Deux années se sont écoulées depuis le meurtre de Marylène Levesque par un client de la prostitution. Bien que beaucoup d’encre ait coulé, elle demeure morte en vain.

Publié le 22 janvier
Shanie Roy
Shanie Roy Survivante, féministe abolitionniste et juriste

Pour l’honorer, je désire m’accorder le droit d’assouvir un besoin impérieux : celui de vous révéler que j’aurais pu être celle qui a été tuée.

Devoir de mémoire

J’ai commencé à être prostituée à 16 ans, à peu près au même âge qu’elle. Je m’en suis toutefois sortie entre 19 et 28 ans grâce à un accès à l’éducation. Dès 2011, j’ai d’ailleurs milité pour l’abolition du système prostitutionnel. Malgré tout, ou pour cela, je me suis encore retrouvée dans la prostitution pendant quelques semaines à l’époque du meurtre de Marylène Levesque.
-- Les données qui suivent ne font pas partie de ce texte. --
(** * Minesweeper with luck: the minefield consistency engine

    A shallow embedding of the grid model, the flood reveal, the
    partition of hidden cells, the constraint encoder, Floyd's
    combination sampler, the commit step of [alter_minefield] and the
    event handlers of [game_main] that change the grid, followed by the
    properties the specification states about them.

    Conventions.
    - C++ [int] values are carried as [Z].  Every [int] of the program is
      bounded by the grid area (at most 377 * 233 cells), so no [int]
      wraps; the [Uint8] adjacency field is reduced modulo 256 wherever
      the source stores into it.
    - [minefield] is a flat array addressed as [grid_width * y + x]; it is
      a [list cell] read with [!!!] and written with [alter].  Reading or
      writing outside the array is undefined in the source; the theorems
      are stated for coordinates inside the grid, where every index the
      code computes is inside the array.
    - An [assert] that fails aborts the run: functions that contain one
      return a [result].
    - The recursion of [bucket_reveal] is bounded by a [fuel] argument;
      running out of it is the fault [out_of_fuel], and the theorems show
      that a fuel above the number of hidden cells is never used up. *)

From stdpp Require Import base list list_numbers.
From Stdlib Require Import ZArith Lia Bool Factorial.

Open Scope Z_scope.

(** ** Outcomes *)

Inductive fault : Type :=
  | assert_k_nonneg      (* random_combination: assert(k >= 0) *)
  | assert_n_ge_k        (* random_combination: assert(n >= k) *)
  | assert_m_iff_n       (* alter_minefield: assert((m == 0) == (n == 0)) *)
  | assert_total         (* alter_minefield: assert(T == sh_mine_count + dh_mine_count) *)
  | assert_dh_j          (* alter_minefield: assert(dh_j < dh_cells) *)
  | assert_nrows         (* alter_minefield: assert(get_Nrows(lp) == ...) *)
  | out_of_fuel.         (* recursion bound of the model exhausted *)

Inductive result (A : Type) : Type :=
  | Ret (a : A)
  | Abort (f : fault).
Arguments Ret {A} a.
Arguments Abort {A} f.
Aujourd’hui, vous auriez pu ne pas me lire…

Funestement, sa mort est utilisée pour avancer que la décriminalisation des clients et des (néo)proxénètes aurait pu la sauver. Je vous implore plutôt de faire l’effort de vous mettre à la place de cette jeune femme de 22 ans que nous avons collectivement échappée, comme tant d’autres.

Au-delà de l’image médiatique de la travailleuse du sexe, Marylène Levesque voulait en fait « se libérer et quitter le milieu ». Elle espérait reprendre ses études pour se diriger vers l’architecture ou le design. Malheureusement, ce n’est pas facile de ne pas avoir de moyens de transport, de retomber au salaire minimum, d’avoir un passé en famille d’accueil, d’être systématiquement privée d’une bonne vie.

Son destin, notre destin, n’est que le reflet de l’histoire.

Dans un bassin de main-d’œuvre bon marché, les french girls sont vendues dans le ROC (rest of Canada), aux côtés des discriminées. La Canadienne française qualifiée de facile et d’exotique, à la fois inculte et vulnérable de par sa culture, incarne un affriolant rendement de l’investissement.

Face à un tel continuum de contraintes, propager l’idée d’une possible dignité au sein de l’industrie dite du sexe s’avère malavisé ou malveillant.

Au nom de la dignité

Si vous préférez oublier, souvenez-vous au moins des filles et des femmes autochtones disparues ou assassinées.

Cherry Smiley, féministe autochtone des nations Nlaka’pamux (Thompson) et Diné (Navajo) ainsi que doctorante au Québec, nous enseigne ceci : « Tout comme le système des pensionnats indiens, la prostitution est une institution qui continue à avoir des impacts dévastateurs sur la vie des femmes et filles autochtones. […] De la même façon que ceux qui sont venus avant nous ont été entraînés dans le système des pensionnats indiens “pour leur propre bien”, on tente désormais de nous entraîner dans le système prostitutionnel et de soutenir les droits des proxénètes et des clients en affirmant, à tort, que c’est pour notre propre bien et notre protection. […] Imaginez si, plutôt que d’abolir complètement le système des pensionnats indiens, nous avions seulement décidé de faire un “meilleur” travail de réglementation au sein de ces institutions ? »

À l’instar de ma camarade, je vous demande : comment pourra-t-on prétendre avancer ensemble vers une réconciliation et une transition juste si l’on décriminalise totalement la prostitution au Canada ?

Ne reculons pas

Pour les survivantes, ce qui aurait permis d’éviter le féminicide de Marylène Levesque, c’est un véritable modèle féministe abolitionniste visant l’amélioration urgente et concrète des conditions de vie, toutes nations confondues.

Chère Marylène, sur ta tombe, je veux qu’on inscrive : « Ici gît une reine de la vérité ».